*Your goal*. The job is to find each line in the entries holding the string "Hbody" and copy that line.

[Working data]

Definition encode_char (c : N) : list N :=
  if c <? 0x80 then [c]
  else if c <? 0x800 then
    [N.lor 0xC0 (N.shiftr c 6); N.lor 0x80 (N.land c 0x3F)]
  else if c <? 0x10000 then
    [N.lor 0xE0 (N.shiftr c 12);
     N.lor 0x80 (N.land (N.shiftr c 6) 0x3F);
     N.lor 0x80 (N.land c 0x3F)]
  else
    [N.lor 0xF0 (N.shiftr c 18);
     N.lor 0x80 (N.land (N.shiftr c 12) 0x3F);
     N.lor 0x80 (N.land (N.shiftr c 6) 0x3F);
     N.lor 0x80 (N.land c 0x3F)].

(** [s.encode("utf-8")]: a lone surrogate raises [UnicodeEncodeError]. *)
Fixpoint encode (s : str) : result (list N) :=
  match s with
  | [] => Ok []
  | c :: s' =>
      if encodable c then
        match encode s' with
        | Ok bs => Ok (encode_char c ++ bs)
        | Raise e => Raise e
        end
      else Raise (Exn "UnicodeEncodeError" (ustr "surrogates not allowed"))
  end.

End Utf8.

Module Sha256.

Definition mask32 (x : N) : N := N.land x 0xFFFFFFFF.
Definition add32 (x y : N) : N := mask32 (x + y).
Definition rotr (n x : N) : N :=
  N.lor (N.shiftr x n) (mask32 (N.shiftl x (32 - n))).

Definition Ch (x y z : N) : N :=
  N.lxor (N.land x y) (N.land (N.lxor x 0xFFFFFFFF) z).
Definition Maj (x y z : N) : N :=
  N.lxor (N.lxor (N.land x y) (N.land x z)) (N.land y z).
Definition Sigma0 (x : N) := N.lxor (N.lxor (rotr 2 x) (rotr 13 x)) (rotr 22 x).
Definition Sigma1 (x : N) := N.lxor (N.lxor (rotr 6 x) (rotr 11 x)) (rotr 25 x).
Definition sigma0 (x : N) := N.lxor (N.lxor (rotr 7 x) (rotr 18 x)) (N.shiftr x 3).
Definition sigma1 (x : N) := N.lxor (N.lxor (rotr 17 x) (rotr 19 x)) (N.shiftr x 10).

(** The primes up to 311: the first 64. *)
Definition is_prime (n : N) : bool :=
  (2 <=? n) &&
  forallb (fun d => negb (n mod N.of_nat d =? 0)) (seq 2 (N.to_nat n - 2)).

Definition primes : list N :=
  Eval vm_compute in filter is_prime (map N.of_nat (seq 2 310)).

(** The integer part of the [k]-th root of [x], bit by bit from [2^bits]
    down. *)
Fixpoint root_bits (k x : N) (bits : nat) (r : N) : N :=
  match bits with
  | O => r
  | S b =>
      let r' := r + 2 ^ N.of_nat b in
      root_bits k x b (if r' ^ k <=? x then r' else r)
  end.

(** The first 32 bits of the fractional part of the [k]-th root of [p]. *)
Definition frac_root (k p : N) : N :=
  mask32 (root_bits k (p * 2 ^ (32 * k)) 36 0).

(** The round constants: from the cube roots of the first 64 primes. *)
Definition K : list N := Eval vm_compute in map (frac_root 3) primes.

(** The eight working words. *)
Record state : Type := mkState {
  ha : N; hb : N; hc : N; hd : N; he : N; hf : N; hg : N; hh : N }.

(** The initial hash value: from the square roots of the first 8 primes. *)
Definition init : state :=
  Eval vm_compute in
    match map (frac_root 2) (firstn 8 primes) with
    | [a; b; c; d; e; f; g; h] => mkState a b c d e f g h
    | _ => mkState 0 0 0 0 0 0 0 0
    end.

[/Working data]
[Working data]

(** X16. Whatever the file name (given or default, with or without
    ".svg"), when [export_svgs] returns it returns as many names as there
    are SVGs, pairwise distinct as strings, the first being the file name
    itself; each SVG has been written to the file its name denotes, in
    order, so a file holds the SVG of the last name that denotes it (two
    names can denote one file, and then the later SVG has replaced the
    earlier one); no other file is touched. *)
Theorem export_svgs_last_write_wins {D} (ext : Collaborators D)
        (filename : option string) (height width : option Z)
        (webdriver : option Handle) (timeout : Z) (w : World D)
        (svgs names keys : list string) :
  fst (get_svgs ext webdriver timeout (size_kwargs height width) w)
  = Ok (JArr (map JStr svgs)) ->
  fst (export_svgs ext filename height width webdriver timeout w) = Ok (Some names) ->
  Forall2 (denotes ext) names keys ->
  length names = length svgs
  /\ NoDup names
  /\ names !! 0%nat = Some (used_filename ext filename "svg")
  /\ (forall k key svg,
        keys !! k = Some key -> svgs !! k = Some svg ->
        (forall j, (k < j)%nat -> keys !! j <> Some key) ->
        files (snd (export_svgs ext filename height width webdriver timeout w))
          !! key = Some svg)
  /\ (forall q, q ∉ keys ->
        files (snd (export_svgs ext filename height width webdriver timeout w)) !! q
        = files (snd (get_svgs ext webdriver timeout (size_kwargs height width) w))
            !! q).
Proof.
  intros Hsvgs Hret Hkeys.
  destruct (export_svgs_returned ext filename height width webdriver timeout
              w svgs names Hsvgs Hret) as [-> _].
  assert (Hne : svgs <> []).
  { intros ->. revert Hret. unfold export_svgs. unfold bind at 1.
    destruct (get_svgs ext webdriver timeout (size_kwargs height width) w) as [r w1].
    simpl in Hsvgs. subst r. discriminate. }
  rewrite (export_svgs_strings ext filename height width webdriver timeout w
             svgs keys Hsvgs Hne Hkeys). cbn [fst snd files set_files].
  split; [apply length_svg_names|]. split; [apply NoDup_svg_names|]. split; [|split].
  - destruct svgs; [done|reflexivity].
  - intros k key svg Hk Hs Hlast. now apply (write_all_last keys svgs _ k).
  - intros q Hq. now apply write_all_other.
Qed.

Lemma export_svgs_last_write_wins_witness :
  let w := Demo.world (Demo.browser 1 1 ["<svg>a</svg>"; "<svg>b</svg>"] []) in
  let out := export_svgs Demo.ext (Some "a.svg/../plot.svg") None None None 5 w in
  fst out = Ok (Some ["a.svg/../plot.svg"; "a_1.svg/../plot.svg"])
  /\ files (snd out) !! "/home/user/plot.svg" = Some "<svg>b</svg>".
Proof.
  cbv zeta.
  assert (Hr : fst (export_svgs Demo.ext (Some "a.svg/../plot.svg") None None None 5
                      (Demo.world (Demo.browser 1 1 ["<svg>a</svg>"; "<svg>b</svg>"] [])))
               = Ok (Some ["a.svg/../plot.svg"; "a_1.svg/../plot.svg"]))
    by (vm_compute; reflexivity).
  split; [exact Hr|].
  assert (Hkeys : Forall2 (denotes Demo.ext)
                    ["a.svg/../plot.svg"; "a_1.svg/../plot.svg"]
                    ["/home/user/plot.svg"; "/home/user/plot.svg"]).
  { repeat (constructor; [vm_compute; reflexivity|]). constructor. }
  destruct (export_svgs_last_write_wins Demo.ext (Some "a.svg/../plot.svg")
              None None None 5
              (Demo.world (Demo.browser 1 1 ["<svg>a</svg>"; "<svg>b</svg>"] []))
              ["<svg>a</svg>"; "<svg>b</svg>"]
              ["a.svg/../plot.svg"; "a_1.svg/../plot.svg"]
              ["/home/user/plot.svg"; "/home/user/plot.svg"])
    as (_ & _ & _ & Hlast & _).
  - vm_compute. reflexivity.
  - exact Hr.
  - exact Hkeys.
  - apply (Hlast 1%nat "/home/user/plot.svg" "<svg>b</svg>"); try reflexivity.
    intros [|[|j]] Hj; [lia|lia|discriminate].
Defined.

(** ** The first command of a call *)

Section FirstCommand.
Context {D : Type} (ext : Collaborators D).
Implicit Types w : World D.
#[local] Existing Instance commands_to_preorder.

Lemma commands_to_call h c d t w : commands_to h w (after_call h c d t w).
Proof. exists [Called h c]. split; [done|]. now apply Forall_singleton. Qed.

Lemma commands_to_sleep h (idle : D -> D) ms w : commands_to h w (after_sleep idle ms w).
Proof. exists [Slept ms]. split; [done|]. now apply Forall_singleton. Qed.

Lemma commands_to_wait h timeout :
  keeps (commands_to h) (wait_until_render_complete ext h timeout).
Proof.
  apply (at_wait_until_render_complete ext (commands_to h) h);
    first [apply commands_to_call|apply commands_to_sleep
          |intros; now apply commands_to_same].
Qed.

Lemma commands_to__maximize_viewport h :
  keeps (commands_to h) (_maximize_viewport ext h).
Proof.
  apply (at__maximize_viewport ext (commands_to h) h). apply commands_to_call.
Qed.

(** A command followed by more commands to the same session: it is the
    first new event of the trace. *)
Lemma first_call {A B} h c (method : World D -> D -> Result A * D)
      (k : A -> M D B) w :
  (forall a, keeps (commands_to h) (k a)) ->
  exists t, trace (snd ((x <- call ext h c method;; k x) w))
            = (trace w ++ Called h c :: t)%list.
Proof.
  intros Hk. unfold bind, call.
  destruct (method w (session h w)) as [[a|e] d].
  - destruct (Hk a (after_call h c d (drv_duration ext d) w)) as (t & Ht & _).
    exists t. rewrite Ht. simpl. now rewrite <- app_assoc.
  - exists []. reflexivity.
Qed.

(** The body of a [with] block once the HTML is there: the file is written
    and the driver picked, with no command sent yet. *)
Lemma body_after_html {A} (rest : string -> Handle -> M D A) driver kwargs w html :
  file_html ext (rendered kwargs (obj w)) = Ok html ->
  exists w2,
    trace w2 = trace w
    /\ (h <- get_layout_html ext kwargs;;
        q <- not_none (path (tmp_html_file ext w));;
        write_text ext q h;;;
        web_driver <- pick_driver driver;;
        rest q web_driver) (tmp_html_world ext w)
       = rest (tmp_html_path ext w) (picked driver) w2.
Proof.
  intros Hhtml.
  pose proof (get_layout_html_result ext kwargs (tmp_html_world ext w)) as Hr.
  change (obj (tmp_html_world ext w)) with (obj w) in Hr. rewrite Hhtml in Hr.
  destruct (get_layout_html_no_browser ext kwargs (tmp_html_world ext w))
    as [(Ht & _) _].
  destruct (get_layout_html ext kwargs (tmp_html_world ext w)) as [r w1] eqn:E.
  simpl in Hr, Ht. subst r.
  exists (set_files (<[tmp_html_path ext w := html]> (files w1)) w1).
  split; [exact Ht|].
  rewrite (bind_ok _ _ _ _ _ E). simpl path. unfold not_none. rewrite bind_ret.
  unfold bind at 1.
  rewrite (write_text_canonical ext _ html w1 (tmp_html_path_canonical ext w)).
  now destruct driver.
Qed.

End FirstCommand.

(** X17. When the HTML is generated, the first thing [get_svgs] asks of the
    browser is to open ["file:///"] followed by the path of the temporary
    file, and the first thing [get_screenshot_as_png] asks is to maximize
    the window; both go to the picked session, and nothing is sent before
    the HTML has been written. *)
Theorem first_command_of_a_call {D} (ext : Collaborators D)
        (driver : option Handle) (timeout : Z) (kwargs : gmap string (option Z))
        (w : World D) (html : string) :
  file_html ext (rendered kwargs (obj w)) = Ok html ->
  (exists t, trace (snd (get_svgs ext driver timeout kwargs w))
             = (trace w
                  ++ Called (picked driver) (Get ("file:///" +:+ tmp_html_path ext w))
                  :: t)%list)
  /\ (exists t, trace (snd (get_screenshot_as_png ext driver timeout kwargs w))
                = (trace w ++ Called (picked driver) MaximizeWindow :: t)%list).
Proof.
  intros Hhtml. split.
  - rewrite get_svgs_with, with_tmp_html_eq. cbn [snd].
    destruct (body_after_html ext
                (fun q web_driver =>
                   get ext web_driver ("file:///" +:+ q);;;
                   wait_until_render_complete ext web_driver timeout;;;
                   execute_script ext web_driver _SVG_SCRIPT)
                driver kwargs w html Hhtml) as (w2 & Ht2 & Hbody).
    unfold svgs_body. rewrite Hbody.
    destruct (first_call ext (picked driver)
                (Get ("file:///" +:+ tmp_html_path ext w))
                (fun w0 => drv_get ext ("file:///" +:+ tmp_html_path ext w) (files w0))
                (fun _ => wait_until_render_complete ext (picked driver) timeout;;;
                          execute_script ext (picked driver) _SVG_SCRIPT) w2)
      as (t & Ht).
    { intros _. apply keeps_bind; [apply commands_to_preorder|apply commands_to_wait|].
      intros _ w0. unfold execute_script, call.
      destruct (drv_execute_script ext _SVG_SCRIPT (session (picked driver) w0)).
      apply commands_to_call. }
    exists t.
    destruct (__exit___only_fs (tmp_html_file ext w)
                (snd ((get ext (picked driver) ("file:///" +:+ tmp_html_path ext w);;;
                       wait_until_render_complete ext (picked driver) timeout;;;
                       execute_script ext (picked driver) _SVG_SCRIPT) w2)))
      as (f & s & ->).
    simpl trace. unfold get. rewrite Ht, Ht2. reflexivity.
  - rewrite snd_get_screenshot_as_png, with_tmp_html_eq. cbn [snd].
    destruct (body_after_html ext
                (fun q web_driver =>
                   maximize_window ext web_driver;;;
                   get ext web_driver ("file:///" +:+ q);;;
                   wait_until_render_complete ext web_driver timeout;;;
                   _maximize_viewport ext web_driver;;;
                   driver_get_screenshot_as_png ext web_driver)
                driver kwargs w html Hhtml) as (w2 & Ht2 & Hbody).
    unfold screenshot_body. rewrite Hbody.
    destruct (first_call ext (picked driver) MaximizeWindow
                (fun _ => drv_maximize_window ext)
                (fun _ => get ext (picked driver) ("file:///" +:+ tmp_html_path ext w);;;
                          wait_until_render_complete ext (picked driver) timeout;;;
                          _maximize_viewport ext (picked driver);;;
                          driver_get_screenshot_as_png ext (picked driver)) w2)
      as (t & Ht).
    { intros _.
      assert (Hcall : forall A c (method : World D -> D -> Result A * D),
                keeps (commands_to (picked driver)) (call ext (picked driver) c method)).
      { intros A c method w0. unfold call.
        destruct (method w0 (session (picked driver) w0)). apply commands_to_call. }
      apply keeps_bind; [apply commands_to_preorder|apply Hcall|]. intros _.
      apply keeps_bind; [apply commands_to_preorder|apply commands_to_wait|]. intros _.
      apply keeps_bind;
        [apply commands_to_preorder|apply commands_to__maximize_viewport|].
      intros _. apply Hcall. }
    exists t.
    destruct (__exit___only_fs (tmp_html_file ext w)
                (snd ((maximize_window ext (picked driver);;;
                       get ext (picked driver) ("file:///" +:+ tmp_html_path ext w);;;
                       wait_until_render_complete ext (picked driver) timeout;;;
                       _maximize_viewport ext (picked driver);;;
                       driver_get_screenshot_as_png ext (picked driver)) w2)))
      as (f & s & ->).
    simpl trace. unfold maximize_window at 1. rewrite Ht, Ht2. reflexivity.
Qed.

[/Working data]

*Exercise output*.
                driver kwargs w html Hhtml) as (w2 & Ht2 & Hbody).
    unfold svgs_body. rewrite Hbody.
                driver kwargs w html Hhtml) as (w2 & Ht2 & Hbody).
    unfold screenshot_body. rewrite Hbody.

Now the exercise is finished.